La publicidad en los años setenta

El post de esta semana nos remite a un texto publicado en La Vanguardia en la década de los setenta del siglo pasado. Si leemos atentamente las diferentes ideas de esta breve sección periódica titulada “El pro y el contra”, advertiremos grandes dilemas, todos ellos propios de debate hoy, casi cincuenta años más tarde.

Noel Claraso, afamado escritor y guionista español, es capaz de concentrar interesantes reflexiones a propósito de la publicidad en un brevísimo texto. Nuestro objetivo es destacar algunas de ellas para que nuestros lectores pueden ver cómo eran las cosas antes y cuánto de iguales son ahora… 

La Vanguardia, 22 de julio de 1975

La Vanguardia, 22 de julio de 1975

En primer lugar, el autor habla del uso de determinadas licencias publicitarias referentes al lenguaje: las faltas de ortografía. Así, no era extraño (ni lo sigue siendo), que algunos textos presentaran algún error ortográfico o gramatical. De este modo se conseguía captar la atención del público. Actualmente, a pesar de que sería una interesante técnica para intentar conseguir un segundo de atención (o un clic) de nuestra audiencia, su abuso (intencionado o no) la ha relegado al olvido. La costumbre es lo que tiene. Por desgracia, a nadie sorprende ya toparse ante una falta ortográfica en un anuncio (ni tampoco en los libros, medios de comunicación u otros medios impresos). Por eso, el famoso “si toséis, toméis” -conocido slogan al cual alude Claraso, y que se hizo muy popular en la Barcelona de principios del siglo pasado, gracias a la perspicacia del publicitario Rafael Roldós, que lo ideó para dar a conocer el producto de su gran amigo, el doctor Andreu- ya no causaría el revuelo que supuso en su momento.

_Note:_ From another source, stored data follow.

(* ===== verification/Relay.v ===== *)
(** jobs/relay.go: a worker's sweep over its topic. *)

From Stdlib Require Import ZArith Lia List Ascii.
From stdpp Require Import base decidable list gmap strings.
From S2P Require Import Prelude GoStrings GoTime Utf8 JobsStore.

(** ** The retry policy *)

Record retryPolicy := RetryPolicy { maxAttempts : Z; backoff : Z; maxBackoff : Z }.

(** The loop of [delay]: [k] rounds are left, [None] is its early return. *)
Fixpoint delay_loop (maxB : Z) (k : nat) (d : Z) : Z :=
  match k with
  | O => Z.min d maxB
  | S k' => if d <? maxB
            then if d >? Z.quot maxB 2 then maxB else delay_loop maxB k' (int64 (d * 2))
            else Z.min d maxB
  end.

(** [delay] after the [n]-th failure. *)
Definition delay (p : retryPolicy) (n : Z) : Z := delay_loop (maxBackoff p) (Z.to_nat (n - 1)) (backoff p).

(** ** Error texts *)

Definition maxErrorLen : nat := 2000.

(** The loop of [errorText]: bytes go from the end until what is left is
    valid UTF-8. *)
Fixpoint cut_back (fuel : nat) (s : gostring) : gostring :=
  match fuel with
  | O => s
  | S fuel' => if (0 <? length s)%nat && negb (ValidString s) then cut_back fuel' (take (length s - 1) s) else s
  end.

Definition errorText (s : gostring) : gostring :=
  if (length s <=? maxErrorLen)%nat then s
  else cut_back maxErrorLen (take maxErrorLen s).

(** ** Errors *)

(** The handler's error: its text, whether it is a cancellation
    ([context.Canceled] or [context.DeadlineExceeded]) and whether the payload
    did not decode. *)
Record handler_error := HandlerError { he_text : gostring; he_cancelled : bool; he_undecodable : bool }.

Inductive handler_result := HOk | HErr (e : handler_error) | HPanic (text : gostring).

Inductive relay_error :=
| ESweepRunning
| ERetryLater
| EStopped                       (* the sweep's context has ended *)
| EHandlerStopped (e : handler_error)
| EDatabase
| EFailed (id attempt : Z) (e : handler_error).

Record scanPos := ScanPos { ts : Z; offset : nat }.

(** A step of a sweep: it changes the world, and may fail. *)
Definition step (A : Type) : Type := world -> world * result relay_error A.

Definition ret {A} (a : A) : step A := fun s => (s, Ok a).
Definition fail_with {A} (e : relay_error) : step A := fun s => (s, Err e).
Definition bind {A B} (m : step A) (f : A -> step B) : step B := fun s =>
  let '(s, r) := m s in match r with Ok a => f a s | Err e => (s, Err e) end.

Notation "'do!' x '<-' m 'in' k" := (bind m (fun x => k))
  (at level 10, x name, m at level 100, k at level 200) : go_scope.

Section relay.
(** The database's other users, its failures, the clock, whether a stop has
    begun, the handler, and whether the handler's time has run out when it
    returns, each at a moment. *)
Context (others : nat -> table -> table) (db_fails : nat -> bool) (now : nat -> Z) (stopped : nat -> bool)
  (handler : nat -> rawMessage -> handler_result) (deadline : nat -> bool).

(** The fields of [relay] that do not change. *)
Context (topic : gostring) (retry : retryPolicy) (settle : Z) (batch maxPages : nat).

(** ** One message *)

(** [call]: the handler's error, with a timeout of its own. *)
Definition call_ (m : rawMessage) (s : world) : world * option handler_error :=
  let r := handler (tick s) m in
  let s := advance others s in
  let timedOut := negb (stopped (tick s)) && deadline (tick s) in
  let err := match r with
             | HOk => None
             | HErr e => Some e
             | HPanic t => Some (HandlerError (str "panic: " ++ t) false false)
             end in
  (s, if negb timedOut then err
      else match err with
           | None => Some (HandlerError (str "jobs: the handler ran past handler_timeout") false false)
           | Some e => Some (HandlerError (str "jobs: the handler ran past handler_timeout: " ++ he_text e)
                               (he_cancelled e) (he_undecodable e))
           end).

Definition update_message (id : Z) (f : message -> message) (s : world) : world :=
  set_messages (alter f id (messages s)) s.

(** [complete]. *)
Definition acknowledge (at_ : Z) (m : message) : message :=
  if is_pending m
  then {| ID := ID m; CreatedAt := CreatedAt m; Topic := Topic m; Payload := Payload m; Attempts := Attempts m;
          RetryAt := RetryAt m; LastError := LastError m; CompletedAt := Some at_ |}
  else m.

Definition complete (id : Z) (s : world) : world * bool :=
  write_db others db_fails (fun s => update_message id (acknowledge (now (tick s))) s) s.

(** [fail]. *)
Definition failed_row (n : Z) (retryAt : option Z) (text : gostring) (m : message) : message :=
  {| ID := ID m; CreatedAt := CreatedAt m; Topic := Topic m; Payload := Payload m; Attempts := n;
     RetryAt := retryAt; LastError := text; CompletedAt := CompletedAt m |}.

Definition fail_ (row : message) (n : Z) (cause : handler_error) : step unit := fun s =>
  let d := delay retry n in
  let next := if d >? 0 then now (tick s) + d else zero_time in
  let retryAt := if d >? 0 then Some next else None in
  let '(s, done_) := write_db others db_fails
    (fun s => update_message (ID row) (failed_row n retryAt (errorText (he_text cause))) s) s in
  let s := log_call (ID row) Failed s in
  if negb done_ then (s, Err EDatabase)
  else (set_head (HeadState n next) s, Err (EFailed (ID row) n cause)).

(** [park]: the dead letter and the row's last failure in one transaction. *)
Definition parked_row (n parkedAt : Z) (text : gostring) (m : message) : message :=
  {| ID := ID m; CreatedAt := CreatedAt m; Topic := Topic m; Payload := Payload m; Attempts := n;
     RetryAt := None; LastError := text; CompletedAt := Some parkedAt |}.

Definition dead_of (row : message) (n parkedAt : Z) (text : gostring) : deadRow :=
  {| d_ID := ID row; d_Topic := Topic row; d_Payload := Payload row; d_CreatedAt := CreatedAt row;
     d_ParkedAt := parkedAt; d_Attempts := n; d_LastError := text |}.

Definition park (row : message) (n : Z) (cause : handler_error) : step unit := fun s =>
  let text := errorText (he_text cause) in
  let parkedAt := now (tick s) in
  let '(s, done_) := write_db others db_fails (fun s =>
    let d := match dead s !! ID row with
             | Some _ => dead s   (* ON CONFLICT DO NOTHING *)
             | None => <[ID row := dead_of row n parkedAt text]> (dead s)
             end in
    update_message (ID row) (parked_row n parkedAt text) (set_dead d s)) s in
  if negb done_ then (log_call (ID row) Failed s, Err EDatabase)
  else
    let s := log_call (ID row) Parked s in
    (set_counts (delivered s) (parked s + 1) s, Ok tt).

(** [attempt]. *)
Definition attempt (row : message) : step unit := fun s =>
  let due := match RetryAt row with Some t => negb (t >? now (tick s)) | None => true end in
  if negb due then
    (set_head (HeadState (Attempts row) (default zero_time (RetryAt row))) s, Err ERetryLater)
  else if stopped (tick s) then (s, Err EStopped)
  else
    let '(s, err) := call_ (toMessage row) s in
    match err with
    | None =>
        let s := log_call (ID row) Taken s in
        let '(s, done_) := complete (ID row) s in
        if negb done_ then (s, Err EDatabase) else (set_counts (delivered s + 1) (parked s) s, Ok tt)
    | Some e =>
        if stopped (tick s) && he_cancelled e then (log_call (ID row) Stopped s, Err (EHandlerStopped e))
        else
          let n := Attempts row + 1 in
          if he_undecodable e || (n >=? maxAttempts retry) then park row n e s else fail_ row n e s
    end.

(** [deliver]: the candidate it leaves is returned in either case. *)
Definition deliver (row : message) (cutoff : Z) (cand : watermark) (s : world)
  : world * (watermark * option relay_error) :=
  let '(s, r) := (if is_pending row then attempt row s else (s, Ok tt)) in
  match r with
  | Err e => (s, (cand, Some e))
  | Ok _ => (s, (if negb (CreatedAt row >? cutoff) then Watermark (CreatedAt row) (ID row) true else cand, None))
  end.

(** The loops over a page: up to the first error. *)
Fixpoint attempt_all (page : list message) : step unit :=
  match page with
  | [] => ret tt
  | row :: page' => do! _ <- attempt row in attempt_all page'
  end.

Fixpoint deliver_all (page : list message) (cutoff : Z) (cand : watermark) (s : world)
  : world * (watermark * option relay_error) :=
  match page with
  | [] => (s, (cand, None))
  | row :: page' =>
      let '(s, (cand, e)) := deliver row cutoff cand s in
      match e with
      | Some e => (s, (cand, Some e))
      | None => deliver_all page' cutoff cand s
      end
  end.

(** ** The sweep *)

(** [persist]: the stored watermark as the sweep knows it. *)
Definition persist (w cand : watermark) (s : world) : world * watermark :=
  if negb (ok cand) || negb (after w (At cand) (wID cand)) then (s, w)
  else
    let '(s, done_) := save others db_fails topic cand s in
    (s, if done_ then cand else w).

Definition query (p : message -> bool) (off limit : nat) : step (list message) := fun s =>
  let '(s, r) := read others db_fails (fun s => select p off limit (messages s)) s in
  (s, match r with Some l => Ok l | None => Err EDatabase end).

(** The pending rows behind the watermark, for at most [pages] pages; the
    pages left. *)
Fixpoint lookbehind (pages : nat) (w : watermark) : step nat :=
  match pages with
  | O => ret O
  | S pages' =>
      do! page <- query (where_behind topic w) 0 batch in
      match page with
      | [] => ret pages
      | _ => do! _ <- attempt_all page in lookbehind pages' w
      end
  end.

(** What the scanning stages carry: the stored watermark and the settled
    candidate.  A failing stage persists the candidate first. *)
Definition fail_after {A} (w cand : watermark) (e : relay_error) : step A := fun s =>
  let '(s, _) := persist w cand s in (s, Err e).

(** [page]: the loop body's end, after a page was fetched. *)
Definition deliver_page {A} (page : list message) (cutoff : Z) (w cand : watermark)
  (k : watermark -> watermark -> step A) : step A := fun s =>
  let '(s, (cand, e)) := deliver_all page cutoff cand s in
  let '(s, w) := persist w cand s in
  match e with
  | Some e => (s, Err e)
  | None => k w cand s
  end.

(** Stage 1: the rest of the watermark's own timestamp, by id. *)
Fixpoint stage1 (pages : nat) (bAt lastID cutoff : Z) (w cand : watermark)
  : step (nat * (watermark * watermark)) :=
  match pages with
  | O => ret (O, (w, cand))
  | S pages' => fun s =>
      if stopped (tick s) then fail_after w cand EStopped s
      else
        let '(s, r) := query (where_boundary topic bAt lastID) 0 batch s in
        match r with
        | Err e => fail_after w cand e s
        | Ok page =>
            let lastID := match last page with Some m => ID m | None => lastID end in
            deliver_page page cutoff w cand (fun w cand =>
              if (length page <? batch)%nat then ret (pages', (w, cand))
              else stage1 pages' bAt lastID cutoff w cand) s
        end
  end.

(** [scanForward]. *)
Definition scanForward (pos : scanPos) (limit : nat) (strict : bool) : step (list message) :=
  if strict then query (where_beyond topic (ts pos)) 0 limit
  else query (where_from topic (ts pos)) (offset pos) limit.

(** The cursor after a row. *)
Definition advance_pos (pos : scanPos) (row : message) : scanPos :=
  if CreatedAt row =? ts pos then ScanPos (ts pos) (S (offset pos)) else ScanPos (CreatedAt row) 1.

(** Stage 2: beyond it; the flag says that the topic is drained. *)
Fixpoint stage2 (pages : nat) (pos : scanPos) (strict : bool) (cutoff : Z) (w cand : watermark)
  : step (bool * (watermark * watermark)) :=
  match pages with
  | O => ret (false, (w, cand))
  | S pages' => fun s =>
      if stopped (tick s) then fail_after w cand EStopped s
      else
        let '(s, r) := scanForward pos batch strict s in
        match r with
        | Err e => fail_after w cand e s
        | Ok [] => (s, Ok (true, (w, cand)))
        | Ok items =>
            deliver_page items cutoff w cand (fun w cand =>
              if (length items <? batch)%nat then ret (true, (w, cand))
              else stage2 pages' (fold_left advance_pos items pos) false cutoff w cand) s
        end
  end.

(** [frontier]: the newest position at or before the cutoff, over every
    topic. *)
Definition frontier (cutoff : Z) : world -> world * option watermark :=
  read others db_fails (fun s =>
    match last (in_order (List.filter (fun m => CreatedAt m <=? cutoff) (rows (messages s)))) with
    | Some m => Watermark (CreatedAt m) (ID m) true
    | None => no_watermark
    end).

(** [sweep]. *)
Definition sweep : step unit := fun s =>
  let '(s, r) := load others db_fails topic s in
  match r with
  | None => (s, Err EDatabase)
  | Some w =>
      let cutoff := now (tick s) - settle in
      (do! pages <- (if ok w then lookbehind maxPages w else ret maxPages) in
       do! st <- (if ok w then stage1 pages (At w) (wID w) cutoff w w else ret (pages, (w, w))) in
       do! fin <- stage2 st.1 (ScanPos (At w) 0) (ok w) cutoff st.2.1 st.2.2 in
       fun s =>
         let '(s, cand) :=
           (if fin.1 : bool then
              let '(s, f) := frontier cutoff s in
              match f with
              | Some f => (s, if ok f && after fin.2.2 (At f) (wID f) then f else fin.2.2)
              | None => (s, fin.2.2)
              end
            else (s, fin.2.2)) in
         let '(s, _) := persist fin.2.1 cand s in (s, Ok tt)) s
  end.

(** [countBacklog], [None] when Stats keep the count before. *)
Definition countBacklog (s : world) : world * option backlogState :=
  if stopped (tick s) then (s, None)
  else
    read others db_fails (fun s =>
      let l := in_order (List.filter (fun m => of_topic topic m && is_pending m) (rows (messages s))) in
      BacklogState (Z.of_nat (length l)) (match l with m :: _ => CreatedAt m | [] => zero_time end)) s.

(** [run]: one sweep, unless another holds the lock. *)
Definition run (locked : bool) : step unit := fun s =>
  if locked then (s, Err ESweepRunning)
  else
    let '(s, r) := sweep (set_head no_head s) in
    let '(s, b) := countBacklog s in
    (match b with Some b => set_backlog b s | None => s end, r).
End relay.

En segundo lugar, el texto se refiere también a la idea de que “lo bueno de un anuncio es que llame la atención”, aunque sea a base de repetición, llegando, si es necesario, hasta la saciedad. Pues bien, el verano de 2017 nos deja una muestra de cómo seguir a pies juntillas esta recomendación y, además, con éxito. Algún avispado lector ya habrá intuido que nos estamos refiriendo al controvertido anuncio del “pollo, pollo”, de una conocida cadena de comida rápida. Esta campaña ha conseguido revolucionar las redes sociales a la par que ha representado un aumento de las ventas del mencionado producto, según afirma la compañía, convencida, además, de que “Cuando algo es bueno de verdad, se dice dos veces. Por eso en KFC no hacemos solo pollo, hacemos Pollo, Pollo.”

Una vez más, nos encontramos ante un caso que nos demuestra que no todo está caduco. Eso sí, hay que dar con la varita mágica, aunque, esa oportunidad en ocasiones sea fruto del azar.

Anuncio KFC “Pollo Pollo”. Fuente: Youtube

A lo que no tenemos respuesta todavía es a las reflexiones que el autor expone acerca de la nomenclatura publicitaria. Y es que… si “la ciencia de los anuncios se llama publicidad (…) ¿por qué no llamarla anunciaduría? O ¿por qué a los anuncios no se les llama publicidatorios o algo así?”. Realmente, continúan siendo misterios del lenguaje, y hasta que podamos resolverlos, desde Roldós seguiremos atentos a la revolución del “pollo, pollo” y a las posibles licencias ortográficas que nos depare “la vuelta al cole”.